(Beginning of Data for the task)
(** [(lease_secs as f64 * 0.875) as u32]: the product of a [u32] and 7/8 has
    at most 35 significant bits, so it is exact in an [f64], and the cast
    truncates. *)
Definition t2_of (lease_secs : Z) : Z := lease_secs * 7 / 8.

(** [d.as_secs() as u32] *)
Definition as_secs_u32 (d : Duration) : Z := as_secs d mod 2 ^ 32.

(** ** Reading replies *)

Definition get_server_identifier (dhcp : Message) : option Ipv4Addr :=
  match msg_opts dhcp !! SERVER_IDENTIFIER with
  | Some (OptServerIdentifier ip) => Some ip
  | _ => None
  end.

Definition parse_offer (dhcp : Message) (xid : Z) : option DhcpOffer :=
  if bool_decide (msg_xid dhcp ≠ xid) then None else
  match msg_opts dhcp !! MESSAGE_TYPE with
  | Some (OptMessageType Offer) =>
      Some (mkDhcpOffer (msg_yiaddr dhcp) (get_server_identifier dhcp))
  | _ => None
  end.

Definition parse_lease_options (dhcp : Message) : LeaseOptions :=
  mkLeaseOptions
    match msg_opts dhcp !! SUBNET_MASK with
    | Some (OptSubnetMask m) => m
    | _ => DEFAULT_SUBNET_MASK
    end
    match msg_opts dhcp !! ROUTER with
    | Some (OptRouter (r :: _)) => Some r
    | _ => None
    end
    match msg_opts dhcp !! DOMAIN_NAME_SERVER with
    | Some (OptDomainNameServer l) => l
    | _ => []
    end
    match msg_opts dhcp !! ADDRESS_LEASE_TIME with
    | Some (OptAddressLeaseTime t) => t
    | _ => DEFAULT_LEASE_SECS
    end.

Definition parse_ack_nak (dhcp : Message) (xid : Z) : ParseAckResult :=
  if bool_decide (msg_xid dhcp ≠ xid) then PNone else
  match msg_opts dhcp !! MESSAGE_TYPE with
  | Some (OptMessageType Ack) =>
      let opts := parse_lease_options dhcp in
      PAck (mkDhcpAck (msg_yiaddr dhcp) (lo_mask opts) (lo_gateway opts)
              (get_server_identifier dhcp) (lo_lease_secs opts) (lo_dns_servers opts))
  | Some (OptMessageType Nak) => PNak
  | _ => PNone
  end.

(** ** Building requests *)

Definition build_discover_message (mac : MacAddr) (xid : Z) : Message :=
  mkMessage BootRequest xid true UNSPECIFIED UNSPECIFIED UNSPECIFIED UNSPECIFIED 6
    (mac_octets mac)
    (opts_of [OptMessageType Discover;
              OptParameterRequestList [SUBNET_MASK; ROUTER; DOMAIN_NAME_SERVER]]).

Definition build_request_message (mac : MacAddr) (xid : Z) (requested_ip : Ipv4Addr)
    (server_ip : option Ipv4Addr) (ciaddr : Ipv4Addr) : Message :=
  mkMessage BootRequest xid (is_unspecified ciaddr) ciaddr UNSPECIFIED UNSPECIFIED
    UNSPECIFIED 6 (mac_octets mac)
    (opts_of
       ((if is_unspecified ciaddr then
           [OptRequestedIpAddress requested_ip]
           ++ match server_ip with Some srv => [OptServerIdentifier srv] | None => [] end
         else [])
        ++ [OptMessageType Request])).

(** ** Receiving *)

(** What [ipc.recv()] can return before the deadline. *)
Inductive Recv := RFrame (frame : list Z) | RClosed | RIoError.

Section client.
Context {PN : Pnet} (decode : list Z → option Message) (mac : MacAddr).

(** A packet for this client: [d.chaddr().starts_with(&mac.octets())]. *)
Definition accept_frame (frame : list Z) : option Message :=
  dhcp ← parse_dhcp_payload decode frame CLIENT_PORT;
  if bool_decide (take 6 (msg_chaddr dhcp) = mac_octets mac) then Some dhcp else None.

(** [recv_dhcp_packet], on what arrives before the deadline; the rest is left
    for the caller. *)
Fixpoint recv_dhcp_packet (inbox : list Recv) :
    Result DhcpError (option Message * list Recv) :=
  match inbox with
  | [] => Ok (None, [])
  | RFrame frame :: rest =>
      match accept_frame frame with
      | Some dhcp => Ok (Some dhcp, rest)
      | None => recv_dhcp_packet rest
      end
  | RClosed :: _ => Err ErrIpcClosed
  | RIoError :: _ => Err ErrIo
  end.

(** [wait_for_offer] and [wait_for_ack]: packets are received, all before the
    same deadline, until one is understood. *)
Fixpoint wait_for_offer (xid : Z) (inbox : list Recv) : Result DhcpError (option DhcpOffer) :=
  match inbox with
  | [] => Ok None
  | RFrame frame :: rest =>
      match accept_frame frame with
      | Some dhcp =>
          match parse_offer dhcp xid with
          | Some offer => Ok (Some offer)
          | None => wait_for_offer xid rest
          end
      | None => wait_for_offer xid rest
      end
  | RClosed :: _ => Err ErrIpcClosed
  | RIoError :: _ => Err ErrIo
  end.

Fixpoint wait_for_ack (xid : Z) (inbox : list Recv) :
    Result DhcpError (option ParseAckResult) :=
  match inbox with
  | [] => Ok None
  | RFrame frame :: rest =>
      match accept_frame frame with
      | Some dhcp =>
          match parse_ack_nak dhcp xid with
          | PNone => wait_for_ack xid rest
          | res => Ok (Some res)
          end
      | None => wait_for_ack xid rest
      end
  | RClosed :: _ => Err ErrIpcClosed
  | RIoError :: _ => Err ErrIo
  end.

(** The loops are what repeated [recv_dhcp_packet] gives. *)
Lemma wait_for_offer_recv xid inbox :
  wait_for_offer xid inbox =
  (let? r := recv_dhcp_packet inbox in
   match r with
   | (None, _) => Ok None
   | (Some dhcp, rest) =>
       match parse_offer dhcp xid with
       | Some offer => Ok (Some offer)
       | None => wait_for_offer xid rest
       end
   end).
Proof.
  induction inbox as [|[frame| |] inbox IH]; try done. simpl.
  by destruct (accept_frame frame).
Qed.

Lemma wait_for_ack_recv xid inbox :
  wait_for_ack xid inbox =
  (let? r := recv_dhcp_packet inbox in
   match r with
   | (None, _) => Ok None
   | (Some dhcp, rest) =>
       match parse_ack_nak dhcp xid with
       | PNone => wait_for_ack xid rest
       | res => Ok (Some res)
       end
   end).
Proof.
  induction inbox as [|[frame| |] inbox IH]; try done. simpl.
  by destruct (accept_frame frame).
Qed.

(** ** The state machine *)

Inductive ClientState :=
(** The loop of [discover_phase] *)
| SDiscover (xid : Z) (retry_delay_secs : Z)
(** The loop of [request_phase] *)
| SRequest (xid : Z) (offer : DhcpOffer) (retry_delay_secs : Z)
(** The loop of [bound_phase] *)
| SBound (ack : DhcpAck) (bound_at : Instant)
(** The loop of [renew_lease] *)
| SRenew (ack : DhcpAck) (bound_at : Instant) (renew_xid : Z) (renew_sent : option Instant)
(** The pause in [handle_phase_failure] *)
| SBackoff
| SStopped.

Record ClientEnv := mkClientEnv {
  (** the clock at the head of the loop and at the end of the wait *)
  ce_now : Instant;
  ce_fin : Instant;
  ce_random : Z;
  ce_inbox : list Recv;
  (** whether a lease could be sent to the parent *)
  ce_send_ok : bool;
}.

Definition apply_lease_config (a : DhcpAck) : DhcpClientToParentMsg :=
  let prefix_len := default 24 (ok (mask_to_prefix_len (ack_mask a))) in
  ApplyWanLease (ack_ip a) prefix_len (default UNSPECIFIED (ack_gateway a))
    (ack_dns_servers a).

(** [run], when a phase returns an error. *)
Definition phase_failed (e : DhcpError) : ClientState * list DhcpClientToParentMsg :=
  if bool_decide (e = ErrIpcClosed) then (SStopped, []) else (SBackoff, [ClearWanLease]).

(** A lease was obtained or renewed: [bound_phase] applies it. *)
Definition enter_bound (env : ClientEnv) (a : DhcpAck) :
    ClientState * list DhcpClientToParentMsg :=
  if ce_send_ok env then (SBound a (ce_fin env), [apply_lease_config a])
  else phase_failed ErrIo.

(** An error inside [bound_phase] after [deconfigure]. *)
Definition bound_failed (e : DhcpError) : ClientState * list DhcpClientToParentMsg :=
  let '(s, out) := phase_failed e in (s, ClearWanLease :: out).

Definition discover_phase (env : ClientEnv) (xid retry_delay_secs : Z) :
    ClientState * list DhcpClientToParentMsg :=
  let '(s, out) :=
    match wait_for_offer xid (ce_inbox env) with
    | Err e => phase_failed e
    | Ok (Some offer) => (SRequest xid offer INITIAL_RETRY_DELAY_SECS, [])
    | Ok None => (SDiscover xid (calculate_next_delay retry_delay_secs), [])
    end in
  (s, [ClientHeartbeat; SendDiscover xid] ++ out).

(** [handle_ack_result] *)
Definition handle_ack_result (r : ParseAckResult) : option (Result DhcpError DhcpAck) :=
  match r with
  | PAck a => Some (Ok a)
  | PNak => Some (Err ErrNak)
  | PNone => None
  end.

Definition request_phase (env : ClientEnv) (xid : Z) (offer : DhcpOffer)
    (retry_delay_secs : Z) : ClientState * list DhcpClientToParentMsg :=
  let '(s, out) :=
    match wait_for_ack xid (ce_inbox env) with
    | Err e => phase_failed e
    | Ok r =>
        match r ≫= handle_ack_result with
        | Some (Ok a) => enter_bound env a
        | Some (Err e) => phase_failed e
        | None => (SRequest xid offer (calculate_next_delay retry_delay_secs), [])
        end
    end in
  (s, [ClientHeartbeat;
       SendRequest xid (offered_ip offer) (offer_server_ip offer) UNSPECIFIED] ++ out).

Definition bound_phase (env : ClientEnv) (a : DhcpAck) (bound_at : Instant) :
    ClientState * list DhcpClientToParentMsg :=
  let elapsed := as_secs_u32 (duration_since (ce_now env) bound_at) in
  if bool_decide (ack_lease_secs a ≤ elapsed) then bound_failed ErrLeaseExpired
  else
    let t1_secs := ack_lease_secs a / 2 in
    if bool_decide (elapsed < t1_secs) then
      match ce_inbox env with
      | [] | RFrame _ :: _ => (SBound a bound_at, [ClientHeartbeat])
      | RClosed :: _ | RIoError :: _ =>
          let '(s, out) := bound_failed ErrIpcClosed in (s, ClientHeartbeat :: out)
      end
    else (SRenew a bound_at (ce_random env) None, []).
(End of Data for the task)
Assigned task:
Your task is to collect every line above that contains the word "elapsed".

Task output:
  let elapsed := as_secs_u32 (duration_since (ce_now env) bound_at) in
  if bool_decide (ack_lease_secs a ≤ elapsed) then bound_failed ErrLeaseExpired
    if bool_decide (elapsed < t1_secs) then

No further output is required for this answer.